## Work to be completed
Retype, word for word, every line of the records below starting at the one that contains "(** [s.startswith(p)] *)" and ending at the one that contains "match ws' with"; include both of those lines and nothing more.

## Records shown
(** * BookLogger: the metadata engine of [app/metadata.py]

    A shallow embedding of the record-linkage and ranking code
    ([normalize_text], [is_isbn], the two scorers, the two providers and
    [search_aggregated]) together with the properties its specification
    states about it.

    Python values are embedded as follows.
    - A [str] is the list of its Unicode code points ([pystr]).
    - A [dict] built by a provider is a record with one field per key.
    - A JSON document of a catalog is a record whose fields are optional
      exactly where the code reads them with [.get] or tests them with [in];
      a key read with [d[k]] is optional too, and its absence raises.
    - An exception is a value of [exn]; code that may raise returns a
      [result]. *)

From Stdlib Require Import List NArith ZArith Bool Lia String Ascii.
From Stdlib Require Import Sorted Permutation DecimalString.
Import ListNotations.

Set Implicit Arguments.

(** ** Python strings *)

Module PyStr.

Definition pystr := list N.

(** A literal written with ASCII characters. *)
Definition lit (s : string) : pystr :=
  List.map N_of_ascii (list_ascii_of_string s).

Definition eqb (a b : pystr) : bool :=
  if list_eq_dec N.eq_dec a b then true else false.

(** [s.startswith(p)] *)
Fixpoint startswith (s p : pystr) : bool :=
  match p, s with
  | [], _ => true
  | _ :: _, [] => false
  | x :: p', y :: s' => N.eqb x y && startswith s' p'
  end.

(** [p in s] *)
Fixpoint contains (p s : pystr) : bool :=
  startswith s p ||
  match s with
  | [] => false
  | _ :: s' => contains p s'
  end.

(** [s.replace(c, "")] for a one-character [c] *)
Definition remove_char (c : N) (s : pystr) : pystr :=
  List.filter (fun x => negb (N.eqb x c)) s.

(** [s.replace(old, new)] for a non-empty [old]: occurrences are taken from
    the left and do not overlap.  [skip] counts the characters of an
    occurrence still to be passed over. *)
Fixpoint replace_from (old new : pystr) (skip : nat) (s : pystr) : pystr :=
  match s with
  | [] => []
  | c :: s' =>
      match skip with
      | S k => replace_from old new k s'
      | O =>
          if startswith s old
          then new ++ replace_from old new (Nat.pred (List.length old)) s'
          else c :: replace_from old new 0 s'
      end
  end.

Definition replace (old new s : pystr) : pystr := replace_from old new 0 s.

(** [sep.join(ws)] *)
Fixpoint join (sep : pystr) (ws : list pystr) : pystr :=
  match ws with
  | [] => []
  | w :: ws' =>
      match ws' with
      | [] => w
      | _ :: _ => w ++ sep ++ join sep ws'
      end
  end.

## Expected answer
(** [s.startswith(p)] *)
Fixpoint startswith (s p : pystr) : bool :=
  match p, s with
  | [], _ => true
  | _ :: _, [] => false
  | x :: p', y :: s' => N.eqb x y && startswith s' p'
  end.

(** [p in s] *)
Fixpoint contains (p s : pystr) : bool :=
  startswith s p ||
  match s with
  | [] => false
  | _ :: s' => contains p s'
  end.

(** [s.replace(c, "")] for a one-character [c] *)
Definition remove_char (c : N) (s : pystr) : pystr :=
  List.filter (fun x => negb (N.eqb x c)) s.

(** [s.replace(old, new)] for a non-empty [old]: occurrences are taken from
    the left and do not overlap.  [skip] counts the characters of an
    occurrence still to be passed over. *)
Fixpoint replace_from (old new : pystr) (skip : nat) (s : pystr) : pystr :=
  match s with
  | [] => []
  | c :: s' =>
      match skip with
      | S k => replace_from old new k s'
      | O =>
          if startswith s old
          then new ++ replace_from old new (Nat.pred (List.length old)) s'
          else c :: replace_from old new 0 s'
      end
  end.

Definition replace (old new s : pystr) : pystr := replace_from old new 0 s.

(** [sep.join(ws)] *)
Fixpoint join (sep : pystr) (ws : list pystr) : pystr :=
  match ws with
  | [] => []
  | w :: ws' =>
      match ws' with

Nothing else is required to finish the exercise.